Stored items
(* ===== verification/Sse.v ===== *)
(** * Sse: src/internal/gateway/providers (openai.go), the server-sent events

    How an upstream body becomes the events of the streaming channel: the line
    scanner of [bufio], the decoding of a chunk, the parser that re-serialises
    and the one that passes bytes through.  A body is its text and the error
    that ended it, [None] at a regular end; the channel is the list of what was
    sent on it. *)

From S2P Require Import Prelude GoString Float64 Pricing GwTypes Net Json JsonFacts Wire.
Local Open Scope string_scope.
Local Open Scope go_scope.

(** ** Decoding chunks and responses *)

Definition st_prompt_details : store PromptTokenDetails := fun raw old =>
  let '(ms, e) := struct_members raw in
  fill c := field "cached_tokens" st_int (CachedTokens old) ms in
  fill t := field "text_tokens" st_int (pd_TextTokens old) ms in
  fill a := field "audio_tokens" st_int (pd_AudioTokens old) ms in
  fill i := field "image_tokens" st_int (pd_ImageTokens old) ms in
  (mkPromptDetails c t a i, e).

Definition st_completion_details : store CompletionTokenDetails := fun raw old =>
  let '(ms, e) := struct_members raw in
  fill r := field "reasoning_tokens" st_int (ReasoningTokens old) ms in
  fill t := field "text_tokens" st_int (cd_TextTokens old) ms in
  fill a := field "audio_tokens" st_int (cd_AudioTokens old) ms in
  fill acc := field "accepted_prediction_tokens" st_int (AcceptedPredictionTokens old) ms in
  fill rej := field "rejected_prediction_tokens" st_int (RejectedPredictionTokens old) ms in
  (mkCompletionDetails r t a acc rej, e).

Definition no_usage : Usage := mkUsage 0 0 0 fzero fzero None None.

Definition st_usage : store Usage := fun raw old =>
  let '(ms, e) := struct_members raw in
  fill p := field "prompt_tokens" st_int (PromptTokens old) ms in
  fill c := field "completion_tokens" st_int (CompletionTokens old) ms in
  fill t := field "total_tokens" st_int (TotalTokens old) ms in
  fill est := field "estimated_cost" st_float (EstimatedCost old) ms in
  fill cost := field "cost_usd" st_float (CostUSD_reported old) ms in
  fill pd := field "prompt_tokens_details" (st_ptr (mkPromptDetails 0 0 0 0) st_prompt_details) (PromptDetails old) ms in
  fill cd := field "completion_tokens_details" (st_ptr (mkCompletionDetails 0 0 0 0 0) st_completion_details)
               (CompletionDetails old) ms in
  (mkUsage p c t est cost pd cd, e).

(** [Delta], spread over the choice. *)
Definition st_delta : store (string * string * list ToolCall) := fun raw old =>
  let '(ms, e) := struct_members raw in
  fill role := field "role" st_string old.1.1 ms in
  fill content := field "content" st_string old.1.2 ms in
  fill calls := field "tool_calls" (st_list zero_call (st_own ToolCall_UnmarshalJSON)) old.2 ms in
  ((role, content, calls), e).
--
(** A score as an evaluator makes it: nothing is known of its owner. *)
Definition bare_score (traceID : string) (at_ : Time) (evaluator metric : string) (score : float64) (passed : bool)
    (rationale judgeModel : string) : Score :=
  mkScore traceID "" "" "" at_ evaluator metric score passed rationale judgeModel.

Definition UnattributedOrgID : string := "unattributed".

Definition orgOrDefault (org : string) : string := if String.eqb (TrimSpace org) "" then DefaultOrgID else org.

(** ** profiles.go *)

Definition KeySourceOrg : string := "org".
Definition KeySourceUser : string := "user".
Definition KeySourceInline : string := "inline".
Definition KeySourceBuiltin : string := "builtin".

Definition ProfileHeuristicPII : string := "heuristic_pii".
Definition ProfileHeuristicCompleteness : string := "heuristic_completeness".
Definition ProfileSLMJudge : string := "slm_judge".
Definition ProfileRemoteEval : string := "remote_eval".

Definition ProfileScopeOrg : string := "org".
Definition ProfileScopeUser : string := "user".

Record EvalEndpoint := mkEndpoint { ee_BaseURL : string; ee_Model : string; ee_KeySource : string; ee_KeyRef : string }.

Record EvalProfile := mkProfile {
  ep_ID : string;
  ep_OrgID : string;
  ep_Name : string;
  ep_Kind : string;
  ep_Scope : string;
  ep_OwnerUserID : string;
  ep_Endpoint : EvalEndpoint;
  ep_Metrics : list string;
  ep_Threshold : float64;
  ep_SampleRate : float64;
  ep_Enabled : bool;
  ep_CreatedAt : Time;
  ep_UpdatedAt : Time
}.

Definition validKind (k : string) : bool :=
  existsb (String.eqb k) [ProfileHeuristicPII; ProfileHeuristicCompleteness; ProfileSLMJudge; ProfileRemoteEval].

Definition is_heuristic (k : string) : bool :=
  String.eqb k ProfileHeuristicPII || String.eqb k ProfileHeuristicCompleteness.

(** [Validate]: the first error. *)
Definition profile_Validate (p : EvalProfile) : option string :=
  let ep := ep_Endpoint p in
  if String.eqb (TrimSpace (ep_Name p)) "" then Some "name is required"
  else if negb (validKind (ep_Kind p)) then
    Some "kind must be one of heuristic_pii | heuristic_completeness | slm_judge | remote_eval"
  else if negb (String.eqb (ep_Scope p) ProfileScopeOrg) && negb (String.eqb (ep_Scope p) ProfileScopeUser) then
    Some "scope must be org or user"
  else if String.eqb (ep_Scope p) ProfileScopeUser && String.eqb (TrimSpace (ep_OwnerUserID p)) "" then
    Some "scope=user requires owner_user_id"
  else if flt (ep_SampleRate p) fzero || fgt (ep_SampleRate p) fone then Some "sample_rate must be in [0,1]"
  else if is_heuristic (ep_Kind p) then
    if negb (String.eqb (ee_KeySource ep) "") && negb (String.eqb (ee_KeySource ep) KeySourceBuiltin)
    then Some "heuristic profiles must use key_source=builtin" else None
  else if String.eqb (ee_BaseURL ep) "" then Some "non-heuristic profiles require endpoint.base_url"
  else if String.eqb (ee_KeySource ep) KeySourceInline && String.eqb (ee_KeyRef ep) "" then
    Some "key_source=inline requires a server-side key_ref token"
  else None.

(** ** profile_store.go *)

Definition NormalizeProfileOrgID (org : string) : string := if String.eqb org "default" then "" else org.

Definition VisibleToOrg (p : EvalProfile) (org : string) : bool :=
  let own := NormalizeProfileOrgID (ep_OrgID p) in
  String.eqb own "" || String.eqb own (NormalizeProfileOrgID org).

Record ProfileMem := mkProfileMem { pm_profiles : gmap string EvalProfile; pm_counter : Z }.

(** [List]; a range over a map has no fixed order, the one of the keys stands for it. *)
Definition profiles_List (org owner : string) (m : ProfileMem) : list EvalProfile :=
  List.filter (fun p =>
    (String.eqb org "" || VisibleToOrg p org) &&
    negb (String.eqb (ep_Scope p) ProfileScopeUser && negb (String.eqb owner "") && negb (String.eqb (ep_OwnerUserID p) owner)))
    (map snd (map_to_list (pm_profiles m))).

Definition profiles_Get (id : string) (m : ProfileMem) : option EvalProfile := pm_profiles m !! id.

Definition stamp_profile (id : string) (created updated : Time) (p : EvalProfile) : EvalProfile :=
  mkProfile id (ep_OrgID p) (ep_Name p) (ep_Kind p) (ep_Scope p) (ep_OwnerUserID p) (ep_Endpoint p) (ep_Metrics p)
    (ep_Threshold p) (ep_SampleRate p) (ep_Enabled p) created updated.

## [Problem]
Using the entries above, give again exactly the lines from the line holding "fill pd := field" through the line holding "((role, content, calls), e).". Include both end lines and nothing else.

## [Answer box]
  fill pd := field "prompt_tokens_details" (st_ptr (mkPromptDetails 0 0 0 0) st_prompt_details) (PromptDetails old) ms in
  fill cd := field "completion_tokens_details" (st_ptr (mkCompletionDetails 0 0 0 0 0) st_completion_details)
               (CompletionDetails old) ms in
  (mkUsage p c t est cost pd cd, e).

(** [Delta], spread over the choice. *)
Definition st_delta : store (string * string * list ToolCall) := fun raw old =>
  let '(ms, e) := struct_members raw in
  fill role := field "role" st_string old.1.1 ms in
  fill content := field "content" st_string old.1.2 ms in
  fill calls := field "tool_calls" (st_list zero_call (st_own ToolCall_UnmarshalJSON)) old.2 ms in
  ((role, content, calls), e).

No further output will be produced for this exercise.